The pound was the currency of Pennsylvania until 1793. It was created as a response to the global economic downturn caused by the collapse of the South Sea Company. Initially, sterling and certain foreign coins circulated, supplemented from 1723 by local paper money, colonial scrip. Although these notes were denominated in £sd, they were worth less than sterling, with 1 Pennsylvanian shilling equalling 9d sterling.

The Pennsylvania Pound was first conceived by Francis Rawle, who can be rightly called The Father of the Pennsylvania Pound.
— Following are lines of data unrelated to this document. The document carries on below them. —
(* ===== verification/Trace.v ===== *)
(** * Execution trace: events and control-flow conditions

    Models [src/trace/TraceLogger.cpp] (the list of recorded events), the
    observations a [TraceEvent] is built from, the differences between them and
    whether a branch is taken.  [TraceDetail.v] adds what the constructor derives
    from these. *)

From S2P Require Import Prelude Words ALU Memory ISA CPUState.
Open Scope Z_scope.

Record TraceEvent := {
  ev_before : CPUState;
  ev_instruction : Instruction;
  ev_after : CPUState;
  ev_error_message : string;
}.

#[export] Instance TraceEvent_eq_dec : EqDecision TraceEvent.
Proof. solve_decision. Defined.

Abbreviation TraceLogger := (list TraceEvent).

Definition TraceLogger_record (event : TraceEvent) (events : TraceLogger) : TraceLogger :=
  events ++ [event].

Definition TraceLogger_clear : TraceLogger := [].

Definition TraceLogger_last (events : TraceLogger) : outcome TraceEvent :=
  match last events with
  | None => throw (RuntimeError "TraceLogger has no events")
  | Some event => mret event
  end.

(** Whether a conditional branch is taken, as the trace reports it. *)
Definition evaluateControlFlowCondition (opcode : Opcode) (flags : Z) : bool :=
  match opcode with
  | JE => Flags_zero flags
  | JNE => negb (Flags_zero flags)
  | JG => negb (Flags_zero flags) && negb (Flags_sign flags)
  | JL => Flags_sign flags
  | _ => true
  end.

Definition controlFlowConditionText (opcode : Opcode) : string :=
  match opcode with
  | JE => "ZF == 1"
  | JNE => "ZF == 0"
  | JG => "ZF == 0 && SF == 0"
  | JL => "SF == 1"
  | _ => ""
  end.

(** The changes between the two states: name or address, value before, value after. *)
Definition analyzeRegisterChanges (e : TraceEvent) : list (string * Z * Z) :=
  let names := ["R0"; "R1"; "R2"; "R3"; "R4"; "R5"; "R6"; "R7"] in
  omap (fun '(i, name) =>
          let before_value := at_ (registers (ev_before e)) i in
          let after_value := at_ (registers (ev_after e)) i in
          if negb (before_value =? after_value) then Some (name, before_value, after_value) else None)
    (zip (seq 0 kRegisterCount) names).

Definition analyzeFlagChanges (e : TraceEvent) : list (string * bool * bool) :=
  let before_flags := flags (ev_before e) in
  let after_flags := flags (ev_after e) in
  omap (fun '(name, test) =>
          if negb (eqb (test before_flags) (test after_flags))
          then Some (name, test before_flags, test after_flags) else None)
    [("ZF", Flags_zero); ("SF", Flags_sign); ("OF", Flags_overflow); ("CF", Flags_carry)].

Definition analyzeMemoryChanges (e : TraceEvent) : list (nat * Z * Z) :=
  let before_memory := memory (ev_before e) in
  let after_memory := memory (ev_after e) in
  omap (fun address =>
          let before_value := at_ before_memory address in
          let after_value := at_ after_memory address in
          if negb (before_value =? after_value) then Some (address, before_value, after_value) else None)
    (seq 0 (length before_memory `min` length after_memory)).

(** ** Properties *)

(** Replaying recorded memory changes. *)
Definition replay (changes : list (nat * Z * Z)) (m : Memory) : Memory :=
  foldl (fun m '(address, _, after) => <[address := after]> m) m changes.

Lemma replay_omap before after n m j :
  length m = length before ->
  let change address :=
    if negb (at_ before address =? at_ after address)
    then Some (address, at_ before address, at_ after address) else None in
  replay (omap change (seq 0 n)) m !! j =
  if decide (j < n /\ j < length m /\ at_ before j <> at_ after j)%nat then Some (at_ after j) else m !! j.
Proof.
  intros Hlen change. revert j. induction n as [|n IH]; intros j.
  - rewrite decide_False by lia. reflexivity.
  - rewrite seq_S, omap_app. unfold replay. rewrite foldl_app. fold (replay (omap change (seq 0 n)) m).
    assert (Hn : change n = if at_ before n =? at_ after n then None
                            else Some (n, at_ before n, at_ after n))
      by (unfold change; destruct (_ =? _); reflexivity).
    cbn [omap list_omap Nat.add]. rewrite Hn.
    destruct (Z.eqb_spec (at_ before n) (at_ after n)) as [E|E]; cbn [negb foldl].
    + rewrite IH. destruct (decide (j = n)) as [->|Hne].
      * rewrite !decide_False by (intros (? & ? & ?); contradiction || lia). reflexivity.
      * repeat case_decide; reflexivity || lia.
    + assert (Hl : length (replay (omap change (seq 0 n)) m) = length m).
      { clear. generalize (omap change (seq 0 n)). intros l. revert m.
        induction l as [|[[a b] v] l IHl]; intros m; [reflexivity|].
        unfold replay. cbn [foldl]. fold (replay l (<[a:=v]> m)). rewrite IHl. apply length_insert. }
      destruct (decide (j = n)) as [->|Hne].
      * destruct (decide (n < length m)%nat) as [Hlt|Hge].
        -- rewrite list_lookup_insert_eq by lia. rewrite decide_True by (split; [lia|auto]). reflexivity.
        -- rewrite list_insert_ge by lia. rewrite IH, !decide_False by lia. reflexivity.
      * rewrite list_lookup_insert_ne by auto. rewrite IH. repeat case_decide; reflexivity || lia.
Qed.

(** The memory changes an event records are complete: replaying them on
    the memory before gives the memory after, whatever happened in between; and
    they are minimal: no change is recorded for a byte that kept its value. *)
Theorem memory_changes_complete (e : TraceEvent)
    (Hlen : length (memory (ev_before e)) = length (memory (ev_after e))) :
  replay (analyzeMemoryChanges e) (memory (ev_before e)) = memory (ev_after e) /\
  Forall (fun '(address, before, after) => before <> after /\
            memory (ev_before e) !! address = Some before /\ memory (ev_after e) !! address = Some after)
    (analyzeMemoryChanges e).
Proof.
  set (b := memory (ev_before e)) in *. set (a := memory (ev_after e)) in *.
  assert (Hat : forall (l : list Z) j, (j < length l)%nat -> l !! j = Some (at_ l j)).
  { intros l j Hj. destruct (lookup_lt_is_Some_2 l j Hj) as [x Hx]. rewrite Hx. f_equal.
    symmetry. apply at_lookup, Hx. }
  unfold analyzeMemoryChanges. fold b a. split.
  - apply list_eq. intros j. rewrite (replay_omap b a _ b j eq_refl). rewrite <- Hlen, Nat.min_id.
    case_decide as H.
    + symmetry. apply Hat. lia.
    + destruct (decide (j < length b)%nat).
      * rewrite !Hat by lia. f_equal. destruct (decide (at_ b j = at_ a j)); [assumption | tauto].
      * rewrite !lookup_ge_None_2 by lia. reflexivity.
  - rewrite Forall_forall. intros [[j x] y] Hin. apply list_elem_of_omap in Hin as (i & Hi & Hx).
    apply elem_of_seq in Hi. cbv zeta in Hx.
    destruct (Z.eqb_spec (at_ b i) (at_ a i)) as [E|E]; cbn in Hx; [discriminate|].
    injection Hx as <- <- <-. split; [exact E|]. split; apply Hat; lia.
Qed.

Example memory_changes_complete_witness :
  let before := new_CPUState in
  let after := set_memory (<[3%nat := 9]> (memory before)) before in
  let e := {| ev_before := before; ev_instruction := Build_Instruction NOP none none;
              ev_after := after; ev_error_message := "" |} in
  length (memory (ev_before e)) = length (memory (ev_after e)) /\
  replay (analyzeMemoryChanges e) (memory before) = memory after.
Proof.
  intros before after e.
  assert (Hlen : length (memory (ev_before e)) = length (memory (ev_after e)))
    by (cbn [e ev_before ev_after after set_memory memory]; rewrite length_insert; reflexivity).
  split; [exact Hlen|]. apply (memory_changes_complete e Hlen).
Defined.

(** The branch verdict of the trace is not the CPU's: after [CMP] of
    [INT64_MIN] and [1] the CPU takes [JL] (the first operand is less), but the
    trace, which looks at the sign flag alone, reports the branch as not taken;
    [JG] is the mirror image.  With the overflow flag clear the two agree. *)
Theorem trace_branch_verdict_diverges :
  (let f := applyALUResultToFlags 0 (ALU_compare INT64_MIN 1) in
   signedLessThanFromFlags f = true /\ evaluateControlFlowCondition JL f = false /\
   signedGreaterThanFromFlags f = false /\ evaluateControlFlowCondition JG f = true) /\
  (forall f, Flags_overflow f = false \/
     evaluateControlFlowCondition JL f <> signedLessThanFromFlags f) /\
  (forall f, Flags_overflow f = true \/
     (evaluateControlFlowCondition JL f = signedLessThanFromFlags f /\
      evaluateControlFlowCondition JG f = signedGreaterThanFromFlags f)).
Proof.
  split; [vm_compute; auto|]. unfold evaluateControlFlowCondition, signedLessThanFromFlags,
    signedGreaterThanFromFlags. split; intros f.
  - destruct (Flags_overflow f); [right|left; reflexivity].
    destruct (Flags_sign f); discriminate.
  - destruct (Flags_overflow f); [left; reflexivity | right].
    destruct (Flags_sign f), (Flags_zero f); auto.
Qed.
#[export] Hint Resolve gets_cpu_safe gets_mstate_safe gets_world_safe read_register_safe
  write_memory_safe write_register_safe lift_read_safe on_world_safe | 1 : safe.
#[export] Hint Resolve on_state_safe update_flags_safe assign_safe | 2 : safe.
#[export] Hint Resolve lift_ok_safe check_ok_safe : safe_default.
#[export] Hint Resolve MMIOBus_read_safe MMIOBus_write_safe timer_tick_safe on_controller_safe
  acknowledge_wf : safe.

(** ** Memory, stacks and interrupts *)

Lemma kernel_sp_wf v c : is_u64 v -> cpu_wf c -> cpu_wf (set_kernel_stack_pointer v c).
Proof. intros Hv []. constructor; assumption. Qed.

Lemma using_wf b c : cpu_wf c -> cpu_wf (set_using_kernel_interrupt_stack b c).
Proof. intros []. constructor; assumption. Qed.

Lemma observation_wf b o c : cpu_wf c -> cpu_wf (set_observation b o c).
Proof. intros []. constructor; assumption. Qed.

Lemma exit_wf b v c : is_i64 v -> cpu_wf c -> cpu_wf (set_process_exit b v c).
Proof. intros Hv []. constructor; assumption. Qed.

Lemma trace_wf t c : cpu_wf c -> cpu_wf (set_trace t c).
Proof. intros []. constructor; assumption. Qed.

Lemma checkedReturnAddress_wf v msg a : checkedReturnAddress v msg = Ret a -> is_u64 a.
Proof. unfold checkedReturnAddress. destruct (v <? 0); [discriminate|]. intros [= <-]. apply u64_range. Qed.

#[export] Hint Resolve kernel_sp_wf using_wf observation_wf exit_wf trace_wf : safe.

Section operations.
Context {LD : LongDouble} {H : Type} {SIH : SoftwareInterruptHandler H} {WT : WellTypedHandler H}.
Abbreviation wf := (@machine_wf H SIH WT).
Abbreviation ok := (fun _ => True).

Lemma lift_address_safe v msg : safe wf (lift (checkedReturnAddress v msg)) is_u64.
Proof. apply safe_lift. intros a. apply checkedReturnAddress_wf. Qed.

Lemma setRuntimeError_safe msg : safe wf (setRuntimeError msg) ok.
Proof. unfold setRuntimeError. safe_go. Qed.

Lemma record_trace_safe s i msg : safe wf (record_trace s i msg) ok.
Proof. unfold record_trace. safe_go. Qed.

Lemma tick_devices_safe l : safe wf (tick_devices l) ok.
Proof.
  induction l as [|[d|] l IH]; cbn [tick_devices]; [apply safe_ret, Logic.I | | apply safe_throw].
  eapply safe_bind; [apply on_world_safe, timer_tick_safe | intros _ _; exact IH].
Qed.
Hint Resolve lift_address_safe setRuntimeError_safe record_trace_safe tick_devices_safe | 1 : safe.

Lemma tickClockedDevices_safe : safe wf tickClockedDevices ok.
Proof. unfold tickClockedDevices. safe_go. Qed.

Lemma setPcForExecution_safe a : is_u64 a -> safe wf (setPcForExecution a) ok.
Proof. intros Ha. unfold setPcForExecution. safe_go. Qed.

Lemma advancePc_safe : safe wf advancePcUnlessHalted ok.
Proof. unfold advancePcUnlessHalted. safe_go. Qed.

Lemma advanceBinaryPc_safe : safe wf advanceBinaryPcUnlessHalted ok.
Proof. unfold advanceBinaryPcUnlessHalted. safe_go. Qed.

Lemma readDataMemory_safe a : safe wf (readDataMemory a) is_i64.
Proof. unfold readDataMemory. safe_go. Qed.

Lemma writeDataMemory_safe a v : is_i64 v -> safe wf (writeDataMemory a v) ok.
Proof. intros Hv. unfold writeDataMemory. safe_go. Qed.

Lemma sync_kernel_sp_safe v : is_u64 v -> safe wf (sync_kernel_sp v) ok.
Proof.
  intros Hv. apply assign_safe. intros c Hc. destruct (using_kernel_interrupt_stack c); auto with safe.
Qed.
Hint Resolve tickClockedDevices_safe setPcForExecution_safe advancePc_safe advanceBinaryPc_safe
  readDataMemory_safe writeDataMemory_safe sync_kernel_sp_safe | 1 : safe.

Lemma pushValue_safe v : safe wf (pushValue v) ok.
Proof. unfold pushValue. safe_go. Qed.

Lemma popValue_safe : safe wf popValue is_i64.
Proof. unfold popValue. safe_go. assumption. Qed.

Lemma peekValue_safe : safe wf peekValue is_i64.
Proof. unfold peekValue. safe_go. Qed.

Lemma pushInterruptFrame_safe ra : safe wf (pushInterruptFrame ra) ok.
Proof.
  unfold pushInterruptFrame. eapply safe_bind; [apply gets_mstate_safe | intros s Hs]. cbv zeta.
  eapply (safe_bind _ _ _ ok); [case_bool_decide; safe_go | intros fb _].
  safe_go. eapply safe_bind; [|intros _ _; auto with safe].
  apply assign_safe. intros c Hc. case_bool_decide; auto with safe.
Qed.

Lemma restoreInterruptFrame_safe msg allow : safe wf (restoreInterruptFrame msg allow) ok.
Proof. unfold restoreInterruptFrame. safe_go. Qed.
Hint Resolve pushValue_safe popValue_safe peekValue_safe pushInterruptFrame_safe
  restoreInterruptFrame_safe | 1 : safe.

Lemma lift_handler_safe w r v :
  world_wf w -> safe wf (lift (InterruptController_vectorHandler (controller_at w r) v)) is_u64.
Proof. intros Hw. apply safe_lift. intros a. apply vectorHandler_wf. auto with safe. Qed.
Hint Resolve lift_handler_safe | 1 : safe.

Lemma acknowledge_safe r : safe wf (on_world (on_controller r InterruptController_acknowledge)) request_ok.
Proof. auto with safe. Qed.

Lemma servicePending_safe : safe wf servicePendingInterruptIfNeeded ok.
Proof.
  unfold servicePendingInterruptIfNeeded. eapply safe_bind; [apply safe_get | intros m Hm].
  destruct (interrupt_controller _); [|apply safe_ret, Logic.I].
  destruct (negb _); [apply safe_ret, Logic.I|].
  eapply safe_bind; [apply acknowledge_safe | intros req [Hv Hp]].
  safe_go.
Qed.

Lemma call_handler_safe v : is_u8 v -> safe wf (call_handler v) (fun r => is_i64 (exit_code r)).
Proof.
  intros Hv m [Hc Hw Hh]. unfold call_handler.
  specialize (handle_safe v (mmio_bus (cpu m)) Hv (handler m, mstate m, world m) (conj Hh (conj (cwf_state _ Hc) Hw))).
  destruct (handle _ _ _) as [[r|e] [[h s] w]]; cbn.
  - intros (Hr & Hh' & Hs & Hw'). split; [exact Hr|]. constructor; [|exact Hw' | exact Hh'].
    apply cpu_set_state_wf; assumption.
  - intros (Hh' & Hs & Hw'). constructor; [|exact Hw' | exact Hh']. apply cpu_set_state_wf; assumption.
Qed.

Lemma serviceHost_safe v ra : is_u8 v -> safe wf (serviceHostSoftwareInterrupt v ra) ok.
Proof.
  intros Hv. unfold serviceHostSoftwareInterrupt.
  eapply safe_bind; [apply safe_get | intros m Hm]. destruct (_ || _); [apply safe_ret, Logic.I|].
  safe_step. safe_step. eapply safe_bind.
  { apply safe_try; [apply call_handler_safe, Hv | intros e; safe_go]. }
  intros r Hr. cbv beta in Hr. safe_go.
Qed.
Hint Resolve servicePending_safe serviceHost_safe | 1 : safe.

(** ** The binary engine *)

Definition decoded_fits (i : DecodedInstruction) : Prop := is_i64 (dst_payload i) /\ is_i64 (src_payload i).

Lemma fetch_decode_fits c i : fetch_decode c = Ret i -> decoded_fits i.
Proof.
  unfold fetch_decode. destruct (negb _); [discriminate|]. intros Hd.
  apply bind_ret_inv in Hd as (bytes & _ & Hd).
  apply decodeInstruction_inv in Hd as (_ & _ & _ & _ & _ & _ & _ & H1 & H2).
  split; [rewrite H1 | rewrite H2]; apply i64_range.
Qed.

Lemma readBinaryMemoryAddress_safe t p : safe wf (readBinaryMemoryAddress t p) is_u64.
Proof. unfold readBinaryMemoryAddress. safe_go; apply u64_range. Qed.

Lemma readBinaryOperandValue_safe t p : is_i64 p -> safe wf (readBinaryOperandValue t p) is_i64.
Proof.
  intros Hp. unfold readBinaryOperandValue. destruct t; safe_go; try assumption;
    (eapply safe_bind; [apply readBinaryMemoryAddress_safe | intros; safe_go]).
Qed.

Lemma readBinaryCodeAddress_safe t p : safe wf (check (readBinaryCodeAddress t p)) is_u64.
Proof.
  apply check_safe. intros c a Hc. unfold readBinaryCodeAddress.
  destruct (negb _); [discriminate|]. destruct (p <? 0); [discriminate|]. cbv zeta.
  destruct (negb _); [discriminate|]. intros [= <-]. apply u64_range.
Qed.

Lemma writeBinaryRegister_safe t p v : is_i64 v -> safe wf (writeBinaryRegisterDestination t p v) ok.
Proof. intros Hv. unfold writeBinaryRegisterDestination. safe_go. Qed.
Hint Resolve readBinaryMemoryAddress_safe readBinaryOperandValue_safe readBinaryCodeAddress_safe
  writeBinaryRegister_safe | 1 : safe.

(** An ALU operation that maps words to words. *)
Definition word_operation (op : Z -> Z -> outcome ALUResult) : Prop :=
  forall a b, is_i64 a -> is_i64 b -> forall r, op a b = Ret r -> is_i64 (res_value r).

Lemma pure_word_operation (op : Z -> Z -> ALUResult) :
  (forall a b, is_i64 a -> is_i64 b -> is_i64 (res_value (op a b))) ->
  word_operation (fun a b => mret (op a b)).
Proof. intros Hop a b Ha Hb r [= <-]. apply Hop; assumption. Qed.

Lemma lift_op_safe op a b :
  word_operation op -> is_i64 a -> is_i64 b -> safe wf (lift (op a b)) (fun r => is_i64 (res_value r)).
Proof. intros Hop Ha Hb. apply safe_lift. apply Hop; assumption. Qed.

Lemma binary_alu_safe op i : word_operation op -> decoded_fits i -> safe wf (binary_alu op i) ok.
Proof.
  intros Hop [Hd Hs]. unfold binary_alu. do 4 safe_step.
  eapply safe_bind; [apply (lift_op_safe op); assumption | intros r Hr]. cbv beta in Hr. safe_go.
Qed.

Lemma binary_compare_safe op i : decoded_fits i -> safe wf (binary_compare op i) ok.
Proof. intros [Hd Hs]. unfold binary_compare. safe_go. Qed.

Lemma binary_branch_safe c i : safe wf (binary_branch c i) ok.
Proof. unfold binary_branch. safe_go. Qed.

Lemma set_interrupts_safe b name : safe wf (set_interrupts b name) ok.
Proof.
  unfold set_interrupts. safe_go. apply on_world_safe, on_controller_safe, safe_modify.
  intros c. apply setGlobalEnabled_wf.
Qed.

Lemma require_controller_safe : safe wf require_controller ok.
Proof. unfold require_controller. safe_go. Qed.
Hint Resolve binary_compare_safe binary_branch_safe set_interrupts_safe require_controller_safe | 1 : safe.
Hint Resolve ALU_add_word ALU_sub_word ALU_mul_word ALU_div_word ALU_bitAnd_word ALU_bitOr_word
  ALU_bitXor_word ALU_bitNot_word : safe.

Lemma executeBinaryInstruction_safe i : decoded_fits i -> safe wf (executeBinaryInstruction i) ok.
Proof.
  intros Hi. pose proof Hi as [Hd Hs]. unfold executeBinaryInstruction. safe_step.
  destruct (dec_opcode i);
    try (apply binary_alu_safe; [|exact Hi]; first [exact (fun a b Ha Hb r => ALU_div_word a b Ha Hb r) |
           apply pure_word_operation; auto with safe]).
  all: unfold executeBinary_NOP, executeBinary_HALT, executeBinary_MOV, executeBinary_LOAD,
    executeBinary_STORE, executeBinary_NOT, executeBinary_CMP, executeBinary_TEST, executeBinary_JMP,
    executeBinary_JE, executeBinary_JNE, executeBinary_JG, executeBinary_JL, executeBinary_PUSH,
    executeBinary_POP, executeBinary_CALL, executeBinary_RET, executeBinary_IRET, executeBinary_EI,
    executeBinary_DI, executeBinary_INT; safe_go.
Qed.

Lemma stepBinary_safe : safe wf stepBinary ok.
Proof.
  unfold stepBinary. eapply safe_bind; [apply (check_safe _ decoded_fits) | apply executeBinaryInstruction_safe].
  intros c i _. apply fetch_decode_fits.
Qed.

(** ** The interpreted engine *)

Lemma asMemoryAddress_safe o : operand_fits o -> safe wf (lift (Operand_asMemoryAddress o)) is_u64.
Proof. intros Ho. apply safe_lift. destruct o; intros a [= <-]. exact Ho. Qed.
(* ===== verification/Process.v ===== *)
(** * Processes

    Models [ProcessState], [ProcessTermination], [ProcessContext],
    [ProcessAddressSpace] and [ProcessControlBlock] of [src/kernel]: the life
    cycle of a process, the saved registers and stacks with their validation,
    capture and restoration on a CPU, the memory a process owns, and the
    control block that holds them.  The main result: a captured context
    restored on a CPU with the same program gives the interrupted execution
    back. *)

From S2P Require Import Prelude Words ALU Memory ISA Binary Interrupts Devices CPUState Trace CPU Image.
Open Scope Z_scope.

(** ** Process states *)

Inductive ProcessState := Ready | Running | Blocked | Terminated.

#[export] Instance ProcessState_eq_dec : EqDecision ProcessState.
Proof. solve_decision. Defined.

Definition processStateToString (s : ProcessState) : string :=
  match s with
  | Ready => "Ready" | Running => "Running" | Blocked => "Blocked" | Terminated => "Terminated"
  end.

Definition isRunnableProcessState (s : ProcessState) : bool :=
  bool_decide (s = Ready) || bool_decide (s = Running).

Definition isTerminalProcessState (s : ProcessState) : bool := bool_decide (s = Terminated).

Definition canTransitionProcessState (from to : ProcessState) : bool :=
  if bool_decide (from = to) then true
  else match from with
       | Ready => bool_decide (to = Running) || bool_decide (to = Terminated)
       | Running => bool_decide (to = Ready) || bool_decide (to = Blocked) || bool_decide (to = Terminated)
       | Blocked => bool_decide (to = Ready) || bool_decide (to = Terminated)
       | Terminated => false
       end.

Inductive ProcessTerminationKind := NormalExit | CpuFault.

#[export] Instance ProcessTerminationKind_eq_dec : EqDecision ProcessTerminationKind.
Proof. solve_decision. Defined.

Definition processTerminationKindToString (k : ProcessTerminationKind) : string :=
  match k with NormalExit => "NormalExit" | CpuFault => "CpuFault" end.

(** ** Contexts *)

Abbreviation ProcessId := Z.

Record ProcessContext := {
  ctx_pid : ProcessId;
  ctx_registers : list Z;
  ctx_flags : Z;
  ctx_pc : Z;
  ctx_sp : Z;
  ctx_privilege : PrivilegeLevel;
  ctx_has_user_code_range : bool;
  ctx_user_code_begin : Z;
  ctx_user_code_end_exclusive : Z;
  ctx_user_stack_begin : Z;
  ctx_user_stack_end_exclusive : Z;
  ctx_kernel_stack_pointer : Z;
}.

#[export] Instance ProcessContext_eq_dec : EqDecision ProcessContext.
Proof. solve_decision. Defined.

Definition set_ctx_pid (pid : ProcessId) (c : ProcessContext) : ProcessContext :=
  {| ctx_pid := pid; ctx_registers := ctx_registers c; ctx_flags := ctx_flags c; ctx_pc := ctx_pc c;
     ctx_sp := ctx_sp c; ctx_privilege := ctx_privilege c;
     ctx_has_user_code_range := ctx_has_user_code_range c; ctx_user_code_begin := ctx_user_code_begin c;
     ctx_user_code_end_exclusive := ctx_user_code_end_exclusive c;
     ctx_user_stack_begin := ctx_user_stack_begin c;
     ctx_user_stack_end_exclusive := ctx_user_stack_end_exclusive c;
     ctx_kernel_stack_pointer := ctx_kernel_stack_pointer c |}.

(** Every value of the enumeration is valid. *)
Definition validatePrivilege (privilege : PrivilegeLevel) : outcome unit :=
  match privilege with Kernel => mret tt | User => mret tt end.

Definition validateUserCodeRangeShape (c : ProcessContext) : outcome unit :=
  if negb (ctx_has_user_code_range c) then
    throw_if (bool_decide (ctx_privilege c = User))
      (RuntimeError "User process context requires a code range")
  else
    throw_if (ctx_user_code_begin c >=? ctx_user_code_end_exclusive c)
      (RuntimeError "Process context User code range must be non-empty").

Definition validateUserProgramCounter (c : ProcessContext) : outcome unit :=
  throw_if (bool_decide (ctx_privilege c = User)
            && ((ctx_pc c <? ctx_user_code_begin c) || (ctx_pc c >=? ctx_user_code_end_exclusive c)))
    (RuntimeError "Process context PC is outside User code range").

Definition validateUserStackRange (c : ProcessContext) : outcome unit :=
  _ ← throw_if (ctx_user_stack_begin c >=? ctx_user_stack_end_exclusive c)
        (RuntimeError "Process context User stack range must be non-empty");
  _ ← throw_if ((ctx_user_stack_begin c <? kUserStackBase)
                || (ctx_user_stack_end_exclusive c >? kUserStackEndExclusive))
        (RuntimeError "Process context User stack range is outside protected User stack memory");
  _ ← throw_if (negb (ctx_user_stack_begin c mod kStackSlotSize =? 0)
                || negb (ctx_user_stack_end_exclusive c mod kStackSlotSize =? 0))
        (RuntimeError "Process context User stack range is not slot-aligned");
  _ ← throw_if ((ctx_sp c <? ctx_user_stack_begin c) || (ctx_sp c >? ctx_user_stack_end_exclusive c))
        (RuntimeError "Process context SP is outside User stack range");
  throw_if (negb ((ctx_sp c - ctx_user_stack_begin c) mod kStackSlotSize =? 0))
    (RuntimeError "Process context SP is not slot-aligned").

Definition validateKernelStackPointer (c : ProcessContext) : outcome unit :=
  _ ← throw_if (negb (isKernelStackPointer (ctx_kernel_stack_pointer c)))
        (RuntimeError "Process context Kernel SP is outside Kernel stack range");
  throw_if (negb ((ctx_kernel_stack_pointer c - kKernelStackBase) mod kStackSlotSize =? 0))
    (RuntimeError "Process context Kernel SP is not slot-aligned").

Definition requireContextSwitchableCPU (c : CPU) : outcome unit :=
  throw_if (using_kernel_interrupt_stack c)
    (RuntimeError "Cannot capture or restore process context while Kernel interrupt stack is active").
In March 1723, it issued Colonial Scrip, paper bills of credit to the amount of $60,000, made them a legal tender in all payments on pain of confiscating the debt or forfeiting the commodity, imposed sufficient penalties on all persons who presumed to make any bargain or sale on cheaper terms in case of being paid in gold or silver, and provided for the gradual reduction of the bills by enacting that one-eighth of the principal, as well as the whole interest, should be paid annually. Pennsylvania made no loans but on land security or plate deposited in the loan office, and obliged borrowers to pay 5% for the sums they took up. The scheme worked so well that, in the latter end of the year, the government emitted bills to the amount of $150,000 on the same terms. In 1729 there was a new emission of $150,000 to be reduced one-sixteenth a year. Pennsylvania was one of the last colonies that emitted a paper currency. In 1775, the colonial "scrip" currency was replaced by Continental currency. The Commonwealth of Pennsylvania issued Continental currency denominated in £sd and Spanish dollars, with 1 dollar equalling 7 shillings and 6 pence. The continental currency was replaced by the United States dollar at a rate of 1000 continental dollars = 1 U.S. dollar in 1793.